Camp O'Ryan, which was opened in late 1949 or early 1950, was initially called the Wethersfield training area. It was designed for the New York Division of Military and Naval Affairs by the Army Corps of Engineers
, and was almost completely built by the end of 1949. The New York National Guard was the primary occupant, but it has also been used by the Naval Militia, the Army Reserves, Air Force and the New York State Police. It was later renamed Camp O’Ryan in honor of Major General John F. O'Ryan at a dedication ceremony on June 7, 1952, with General O'Ryan in attendance. Major General Karl F. Hausauer, chief-of-staff to Governor Thomas E. Dewey and commanding general of the NYNG spoke at the occasion. He described the Wethersfield camp at that time as "the home grounds of the present 27th Infantry Division." He then read a letter from Governor Dewey which said in part "I know that your name—given to this New York National Guard camp—will serve to keep those soldierly qualities which you represent forever present in the minds of all the young and patriotic citizen-soldiers who will train here through future years." Also in attendance was the First Battalion of the 174th Infantry Regiment, the 27th Infantry Division Military Police Company, the 27th Infantry Division Band, as well as Brig. Gen. William H. Kelly, vice chief-of-staff to the governor and state adjutant general, Brig. Gen. Hampton A. Anderson, deputy vice chief-of-staff to the governor, Brig. Gen. Gerard W. Kelley, chief-of-staff, headquarters, NYNG, and Brig. Gen. Alfred H. Doud, commander 105th Anti-aircraft Artillery Brigade.

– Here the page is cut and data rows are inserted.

(* ===== verification/OffloadManager.v ===== *)
(** * OffloadManager

    v1/kv_offload/cpu/manager.py: the manager of KV blocks offloaded to CPU
    memory. It hands out slots of the CPU buffer, counts the transfers that
    read a block, and leaves the choice of blocks to evict to its policy. *)

From S2P Require Import Prelude OrderedDict PyNum OffloadPolicy.

Module OffloadManager.
Import OrderedDict PyNum OffloadPolicy.
#[local] Open Scope Z_scope.

Record OffloadingEvent := mkEvent { ev_keys : list bytes; ev_medium : string; ev_removed : bool }.

Record PrepareStoreOutput := mkOutput {
  keys_to_store : list bytes;
  store_spec : list Z;
  evicted_keys : list bytes
}.

(** [CPULoadStoreSpec.medium()] *)
Definition medium : string := "CPU".

Record CPUOffloadingManager (P : Type) := mkCPU {
  num_blocks : Z;
  num_allocated_blocks : Z;
  free_list : list Z;
  events : option (list OffloadingEvent);
  policy : P;
  store_threshold : Z;
  max_tracker_size : Z;
  stores_skipped_in_current_batch : Z;
  counts : option (list (bytes * Z))
}.
Arguments mkCPU {P}.
Arguments num_blocks {P}.
Arguments num_allocated_blocks {P}.
Arguments free_list {P}.
Arguments events {P}.
Arguments policy {P}.
Arguments store_threshold {P}.
Arguments max_tracker_size {P}.
Arguments stores_skipped_in_current_batch {P}.
Arguments counts {P}.

(** [__init__], for a policy object. *)
Definition cpu_init_with {P} (num_blocks : Z) (policy : P) (enable_events : bool)
    (store_threshold max_tracker_size : Z) : CPUOffloadingManager P :=
  mkCPU num_blocks 0 [] (if enable_events then Some [] else None) policy store_threshold max_tracker_size 0
    (if 2 <=? store_threshold then Some [] else None).

Definition cpu_init (num_blocks : Z) (cache_policy : string) (enable_events : bool)
    (store_threshold max_tracker_size : Z) : result (CPUOffloadingManager AnyPolicy) :=
  match make_policy cache_policy num_blocks with
  | Err e => Err e
  | Ok p => Ok (cpu_init_with num_blocks p enable_events store_threshold max_tracker_size)
  end.

Section manager.
Context {P : Type} `{!CachePolicy P}.
Notation CPU := (CPUOffloadingManager P).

During the Korean and Vietnam Wars, the use of Camp O'Ryan increased as many National Guardsmen trained at the site. A multipage article in the Buffalo Courier-Express, run on November 10, 1968, depicted some of the training done at this camp. This included rifle target practice as well as pistol training.

Training there ceased in 1974, although may have been used by other agencies as late as the mid-1980s.
Originally a rifle range, it was later expanded for wider activities over the following years.
The property was owned by Edward N. George Jr. (a.k.a. Ed Don George), wrestler, promoter, and naval commander. He leased it to the Federal Government for 25 years almost immediately after purchasing the property from Charles R. Greenan in 1949.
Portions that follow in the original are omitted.